#### [ENTRIES SUPPLIED]
Definition FourRounds_2 (AC : list Z * list Z) (i : Z) : list Z * list Z :=
  match AC with
  | ([A00; A01; A02; A03; A04; A10; A11; A12; A13; A14; A20; A21; A22; A23; A24; A30; A31; A32; A33; A34; A40; A41; A42; A43; A44], [C0; C1; C2; C3; C4]) =>
    let D0 := ROL64 C1 1 ⊕ C4 in let D1 := ROL64 C2 1 ⊕ C0 in let D2 := ROL64 C3 1 ⊕ C1 in
    let D3 := ROL64 C4 1 ⊕ C2 in let D4 := ROL64 C0 1 ⊕ C3 in
    let B0 := A00 ⊕ D0 in let B1 := ROL64 (A21 ⊕ D1) (rhotate 1 1) in let B2 := ROL64 (A42 ⊕ D2) (rhotate 2 2) in
    let B3 := ROL64 (A13 ⊕ D3) (rhotate 3 3) in let B4 := ROL64 (A34 ⊕ D4) (rhotate 4 4) in
    let A00 := B0 ⊕ (not64 B1 ⊓ B2) ⊕ iota_at (i + 2) in let C0 := A00 in let A21 := B1 ⊕ (not64 B2 ⊓ B3) in
    let C1 := A21 in let A42 := B2 ⊕ (not64 B3 ⊓ B4) in let C2 := A42 in let A13 := B3 ⊕ (not64 B4 ⊓ B0) in
    let C3 := A13 in let A34 := B4 ⊕ (not64 B0 ⊓ B1) in let C4 := A34 in
    let B0 := ROL64 (A43 ⊕ D3) (rhotate 0 3) in let B1 := ROL64 (A14 ⊕ D4) (rhotate 1 4) in
    let B2 := ROL64 (A30 ⊕ D0) (rhotate 2 0) in let B3 := ROL64 (A01 ⊕ D1) (rhotate 3 1) in
    let B4 := ROL64 (A22 ⊕ D2) (rhotate 4 2) in
    let A30 := B0 ⊕ (not64 B1 ⊓ B2) in let C0 := C0 ⊕ A30 in let A01 := B1 ⊕ (not64 B2 ⊓ B3) in let C1 := C1 ⊕ A01 in
    let A22 := B2 ⊕ (not64 B3 ⊓ B4) in let C2 := C2 ⊕ A22 in let A43 := B3 ⊕ (not64 B4 ⊓ B0) in let C3 := C3 ⊕ A43 in
    let A14 := B4 ⊕ (not64 B0 ⊓ B1) in let C4 := C4 ⊕ A14 in
    let B0 := ROL64 (A31 ⊕ D1) (rhotate 0 1) in let B1 := ROL64 (A02 ⊕ D2) (rhotate 1 2) in
    let B2 := ROL64 (A23 ⊕ D3) (rhotate 2 3) in let B3 := ROL64 (A44 ⊕ D4) (rhotate 3 4) in
    let B4 := ROL64 (A10 ⊕ D0) (rhotate 4 0) in
    let A10 := B0 ⊕ (not64 B1 ⊓ B2) in let C0 := C0 ⊕ A10 in let A31 := B1 ⊕ (not64 B2 ⊓ B3) in let C1 := C1 ⊕ A31 in
    let A02 := B2 ⊕ (not64 B3 ⊓ B4) in let C2 := C2 ⊕ A02 in let A23 := B3 ⊕ (not64 B4 ⊓ B0) in let C3 := C3 ⊕ A23 in
    let A44 := B4 ⊕ (not64 B0 ⊓ B1) in let C4 := C4 ⊕ A44 in
    let B0 := ROL64 (A24 ⊕ D4) (rhotate 0 4) in let B1 := ROL64 (A40 ⊕ D0) (rhotate 1 0) in
    let B2 := ROL64 (A11 ⊕ D1) (rhotate 2 1) in let B3 := ROL64 (A32 ⊕ D2) (rhotate 3 2) in
    let B4 := ROL64 (A03 ⊕ D3) (rhotate 4 3) in
    let A40 := B0 ⊕ (not64 B1 ⊓ B2) in let C0 := C0 ⊕ A40 in let A11 := B1 ⊕ (not64 B2 ⊓ B3) in let C1 := C1 ⊕ A11 in
    let A32 := B2 ⊕ (not64 B3 ⊓ B4) in let C2 := C2 ⊕ A32 in let A03 := B3 ⊕ (not64 B4 ⊓ B0) in let C3 := C3 ⊕ A03 in
    let A24 := B4 ⊕ (not64 B0 ⊓ B1) in let C4 := C4 ⊕ A24 in
    let B0 := ROL64 (A12 ⊕ D2) (rhotate 0 2) in let B1 := ROL64 (A33 ⊕ D3) (rhotate 1 3) in
    let B2 := ROL64 (A04 ⊕ D4) (rhotate 2 4) in let B3 := ROL64 (A20 ⊕ D0) (rhotate 3 0) in
    let B4 := ROL64 (A41 ⊕ D1) (rhotate 4 1) in
    let A20 := B0 ⊕ (not64 B1 ⊓ B2) in let C0 := C0 ⊕ A20 in let A41 := B1 ⊕ (not64 B2 ⊓ B3) in let C1 := C1 ⊕ A41 in
    let A12 := B2 ⊕ (not64 B3 ⊓ B4) in let C2 := C2 ⊕ A12 in let A33 := B3 ⊕ (not64 B4 ⊓ B0) in let C3 := C3 ⊕ A33 in
    let A04 := B4 ⊕ (not64 B0 ⊓ B1) in let C4 := C4 ⊕ A04 in
    ([A00; A01; A02; A03; A04; A10; A11; A12; A13; A14; A20; A21; A22; A23; A24; A30; A31; A32; A33; A34; A40; A41; A42; A43; A44], [C0; C1; C2; C3; C4])
  | _ => AC
  end.

Definition FourRounds_3 (AC : list Z * list Z) (i : Z) : list Z :=
  match AC with
  | ([A00; A01; A02; A03; A04; A10; A11; A12; A13; A14; A20; A21; A22; A23; A24; A30; A31; A32; A33; A34; A40; A41; A42; A43; A44], [C0; C1; C2; C3; C4]) =>
    let D0 := ROL64 C1 1 ⊕ C4 in let D1 := ROL64 C2 1 ⊕ C0 in let D2 := ROL64 C3 1 ⊕ C1 in
    let D3 := ROL64 C4 1 ⊕ C2 in let D4 := ROL64 C0 1 ⊕ C3 in
    let B0 := A00 ⊕ D0 in let B1 := ROL64 (A01 ⊕ D1) (rhotate 1 1) in let B2 := ROL64 (A02 ⊕ D2) (rhotate 2 2) in
    let B3 := ROL64 (A03 ⊕ D3) (rhotate 3 3) in let B4 := ROL64 (A04 ⊕ D4) (rhotate 4 4) in
    let A00 := B0 ⊕ (not64 B1 ⊓ B2) ⊕ iota_at (i + 3) in let A01 := B1 ⊕ (not64 B2 ⊓ B3) in
    let A02 := B2 ⊕ (not64 B3 ⊓ B4) in let A03 := B3 ⊕ (not64 B4 ⊓ B0) in let A04 := B4 ⊕ (not64 B0 ⊓ B1) in
    let B0 := ROL64 (A13 ⊕ D3) (rhotate 0 3) in let B1 := ROL64 (A14 ⊕ D4) (rhotate 1 4) in
    let B2 := ROL64 (A10 ⊕ D0) (rhotate 2 0) in let B3 := ROL64 (A11 ⊕ D1) (rhotate 3 1) in
    let B4 := ROL64 (A12 ⊕ D2) (rhotate 4 2) in
    let A10 := B0 ⊕ (not64 B1 ⊓ B2) in let A11 := B1 ⊕ (not64 B2 ⊓ B3) in let A12 := B2 ⊕ (not64 B3 ⊓ B4) in
    let A13 := B3 ⊕ (not64 B4 ⊓ B0) in let A14 := B4 ⊕ (not64 B0 ⊓ B1) in
    let B0 := ROL64 (A21 ⊕ D1) (rhotate 0 1) in let B1 := ROL64 (A22 ⊕ D2) (rhotate 1 2) in
    let B2 := ROL64 (A23 ⊕ D3) (rhotate 2 3) in let B3 := ROL64 (A24 ⊕ D4) (rhotate 3 4) in
    let B4 := ROL64 (A20 ⊕ D0) (rhotate 4 0) in
    let A20 := B0 ⊕ (not64 B1 ⊓ B2) in let A21 := B1 ⊕ (not64 B2 ⊓ B3) in let A22 := B2 ⊕ (not64 B3 ⊓ B4) in
    let A23 := B3 ⊕ (not64 B4 ⊓ B0) in let A24 := B4 ⊕ (not64 B0 ⊓ B1) in
    let B0 := ROL64 (A34 ⊕ D4) (rhotate 0 4) in let B1 := ROL64 (A30 ⊕ D0) (rhotate 1 0) in
    let B2 := ROL64 (A31 ⊕ D1) (rhotate 2 1) in let B3 := ROL64 (A32 ⊕ D2) (rhotate 3 2) in
    let B4 := ROL64 (A33 ⊕ D3) (rhotate 4 3) in
    let A30 := B0 ⊕ (not64 B1 ⊓ B2) in let A31 := B1 ⊕ (not64 B2 ⊓ B3) in let A32 := B2 ⊕ (not64 B3 ⊓ B4) in
    let A33 := B3 ⊕ (not64 B4 ⊓ B0) in let A34 := B4 ⊕ (not64 B0 ⊓ B1) in
    let B0 := ROL64 (A42 ⊕ D2) (rhotate 0 2) in let B1 := ROL64 (A43 ⊕ D3) (rhotate 1 3) in
    let B2 := ROL64 (A44 ⊕ D4) (rhotate 2 4) in let B3 := ROL64 (A40 ⊕ D0) (rhotate 3 0) in
    let B4 := ROL64 (A41 ⊕ D1) (rhotate 4 1) in
    let A40 := B0 ⊕ (not64 B1 ⊓ B2) in let A41 := B1 ⊕ (not64 B2 ⊓ B3) in let A42 := B2 ⊕ (not64 B3 ⊓ B4) in
    let A43 := B3 ⊕ (not64 B4 ⊓ B0) in let A44 := B4 ⊕ (not64 B0 ⊓ B1) in
    [A00; A01; A02; A03; A04; A10; A11; A12; A13; A14; A20; A21; A22; A23; A24; A30; A31; A32; A33; A34; A40; A41; A42; A43; A44]
  | _ => fst AC
  end.
Definition FourRounds (A : list Z) (i : Z) : list Z := FourRounds_3 (FourRounds_2 (FourRounds_1 (FourRounds_0 A i) i) i) i.

Definition KeccakF1600_1X (A : list Z) : list Z := for_each 24 0 (fun i A => Round_1X A i) A.
Definition KeccakF1600_1X_arm (A : list Z) : list Z := for_each 24 0 (fun i A => Round_1X_arm A i) A.
Definition KeccakF1600_1X_ALT (A : list Z) : list Z := for_each 24 0 (fun i A => Round_1X_ALT A i) A.
(** [for (i = 0; i < 24; i += 2)], [T] being the buffer between the two rounds. *)
Definition KeccakF1600_2X (A : list Z) : list Z :=
  for_each 12 0 (fun k A => let i := 2 * k in let T := Round_2X A i in Round_2X T (i + 1)) A.
Definition complement (A : list Z) : list Z :=
  let A := <[1%nat := not64 (lane A 0 1)]> A in
  let A := <[2%nat := not64 (lane A 0 2)]> A in
  let A := <[8%nat := not64 (lane A 1 3)]> A in
  let A := <[12%nat := not64 (lane A 2 2)]> A in
  let A := <[17%nat := not64 (lane A 3 2)]> A in
  <[20%nat := not64 (lane A 4 0)]> A.
Definition KeccakF1600_2X_ct (A : list Z) : list Z :=
  complement (for_each 12 0 (fun k A => let i := 2 * k in let T := Round_2X_ct A i in Round_2X_ct T (i + 1)) (complement A)).
Definition KeccakF1600_INPLACE (A : list Z) : list Z := for_each 6 0 (fun k A => FourRounds A (4 * k)) A.

(** The default on machines with an "and with complement" instruction, and without. *)
Definition KeccakF1600 (complementing : bool) : list Z -> list Z :=
  if complementing then KeccakF1600_2X_ct else KeccakF1600_2X.

(** ** FIPS 202, section 3.2 *)

(** The state array [A[x, y, z]] of bits. *)
Definition bits := Z -> Z -> Z -> bool.
Definition state_bits (A : list Z) : bits := fun x y z => Z.testbit (lane A (Z.to_nat y) (Z.to_nat x)) z.

Definition theta_spec (A : bits) : bits :=
  let C x z := xorb (xorb (xorb (xorb (A x 0 z) (A x 1 z)) (A x 2 z)) (A x 3 z)) (A x 4 z) in
  let D x z := xorb (C ((x - 1) mod 5) z) (C ((x + 1) mod 5) ((z - 1) mod 64)) in
  fun x y z => xorb (A x y z) (D x z).
(** The offsets met on the walk [(x, y) := (y, 2x + 3y)] from [(1, 0)]. *)
Fixpoint rho_walk (n : nat) (t x y x0 y0 : Z) : Z :=
  match n with
  | O => 0
  | S n => if (x =? x0) && (y =? y0) then (t + 1) * (t + 2) / 2 else rho_walk n (t + 1) y ((2 * x + 3 * y) mod 5) x0 y0
  end.
Definition rho_offset (x y : Z) : Z := rho_walk 24 0 1 0 x y mod 64.
Definition rho_spec (A : bits) : bits := fun x y z => A x y ((z - rho_offset x y) mod 64).
Definition pi_spec (A : bits) : bits := fun x y z => A ((x + 3 * y) mod 5) x z.
Definition chi_spec (A : bits) : bits := fun x y z =>
  xorb (A x y z) (negb (A ((x + 1) mod 5) y z) && A ((x + 2) mod 5) y z).
(** Algorithm 5: the shift register of the round constants. *)
Definition rc_step (R : list bool) : list bool :=
  let R := false :: R in
  let b k := default false (R !! k) in
  [xorb (b 0) (b 8); b 1; b 2; b 3; xorb (b 4) (b 8); xorb (b 5) (b 8); xorb (b 6) (b 8); b 7]%nat.
Definition rc (t : Z) : bool :=
  if t mod 255 =? 0 then true
  else default false (Nat.iter (Z.to_nat (t mod 255)) rc_step [true; false; false; false; false; false; false; false] !! 0%nat).
Definition RC (ir z : Z) : bool := existsb (fun j => if z =? 2 ^ j - 1 then rc (j + 7 * ir) else false) (seqZ 0 7).
Definition iota_spec (A : bits) (ir : Z) : bits := fun x y z => if (x =? 0) && (y =? 0) then xorb (A x y z) (RC ir z) else A x y z.
Definition Rnd (A : bits) (ir : Z) : bits := iota_spec (chi_spec (pi_spec (rho_spec (theta_spec A)))) ir.
Definition KECCAK_f (A : bits) : bits := for_each 24 0 (fun ir A => Rnd A ir) A.

(** ** 64-bit words *)

Definition w64 (x : Z) : Prop := 0 <= x < 2 ^ 64.
Definition state_ok (A : list Z) : Prop := length A = 25%nat /\ Forall w64 A.

Lemma w64_bits x : w64 x -> forall i, 64 <= i -> Z.testbit x i = false.
Proof.
  intros [H0 H1] i Hi. destruct (Z.eq_dec x 0) as [->|]; [apply Z.testbit_0_l|]. apply Z.bits_above_log2; [done|].
  pose proof (proj1 (Z.log2_lt_pow2 x 64 ltac:(lia)) H1). lia.
Qed.
Lemma w64_ext a b : w64 a -> w64 b -> (forall i, 0 <= i < 64 -> Z.testbit a i = Z.testbit b i) -> a = b.
Proof.
  intros Ha Hb H. apply Z.bits_inj'. intros i Hi. destruct (Z_lt_ge_dec i 64); [apply H; lia|]. by rewrite !w64_bits by (done || lia).
Qed.
Lemma u64_w64 x : w64 (u64 x).
Proof. apply u64_range. Qed.
Lemma u64_bit x i : 0 <= i < 64 -> Z.testbit (u64 x) i = Z.testbit x i.
Proof. intros Hi. unfold u64. change 18446744073709551616 with (2 ^ 64). apply Z.mod_pow2_bits_low. lia. Qed.
Lemma w64_not x : w64 (not64 x).
Proof. apply u64_w64. Qed.
Lemma w64_lxor a b : w64 a -> w64 b -> w64 (a ⊕ b).
Proof. apply (lxor_range 64). lia. Qed.
Lemma w64_land a b : w64 a -> w64 b -> w64 (a ⊓ b).
Proof. intros Ha _. by apply (land_range_l 64). Qed.
Lemma w64_ROL a r : w64 a -> 0 <= r < 64 -> w64 (ROL64 a r).
Proof.
  intros Ha Hr. unfold ROL64. destruct (Z.eqb_spec r 0); [done|]. apply (lor_range 64); [lia|apply u64_w64|]. destruct Ha as [H0 H1].
  rewrite Z.shiftr_div_pow2 by lia. split; [apply Z.div_pos; lia|]. apply Z.le_lt_trans with a; [apply Z.div_le_upper_bound; nia|done].
Qed.
Ltac solve_w64 :=
  lazymatch goal with
  | |- w64 (Z.lxor _ _) => apply w64_lxor; solve_w64
  | |- w64 (Z.land _ _) => apply w64_land; solve_w64
  | |- w64 (ROL64 _ _) => apply w64_ROL; [solve_w64|lia]
  | |- w64 (not64 _) => apply w64_not
  | |- w64 _ => auto
  end.

Lemma not64_bit x i : 0 <= i < 64 -> Z.testbit (not64 x) i = negb (Z.testbit x i).
Proof. intros Hi. unfold not64. rewrite u64_bit, Z.lnot_spec by lia. done. Qed.
(** A rotation moves bit [i - r] to bit [i]. *)
Lemma ROL64_bit a r i : w64 a -> 0 <= r < 64 -> 0 <= i < 64 -> Z.testbit (ROL64 a r) i = Z.testbit a ((i - r) mod 64).
Proof.
  intros Ha Hr Hi. unfold ROL64. destruct (Z.eqb_spec r 0) as [->|Hn]; [rewrite Z.sub_0_r, Z.mod_small by lia; done|].
  rewrite Z.lor_spec, u64_bit, Z.shiftl_spec, Z.shiftr_spec by lia. destruct (Z_lt_ge_dec i r).
  - rewrite (Z.testbit_neg_r a (i - r)) by lia. replace ((i - r) mod 64) with (i + (64 - r)) by dlia. done.
  - rewrite (w64_bits a Ha (i + (64 - r))) by lia. rewrite Z.mod_small by lia. by rewrite orb_false_r.
Qed.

#### [TASK INSTRUCTIONS]
Would you quote everything above from the line containing "let B0 := ROL64 (A31" down to the line containing "let B4 := ROL64 (A10"? Include both of those lines and nothing else.

#### [RESPONSE AREA]
    let B0 := ROL64 (A31 ⊕ D1) (rhotate 0 1) in let B1 := ROL64 (A02 ⊕ D2) (rhotate 1 2) in
    let B2 := ROL64 (A23 ⊕ D3) (rhotate 2 3) in let B3 := ROL64 (A44 ⊕ D4) (rhotate 3 4) in
    let B4 := ROL64 (A10 ⊕ D0) (rhotate 4 0) in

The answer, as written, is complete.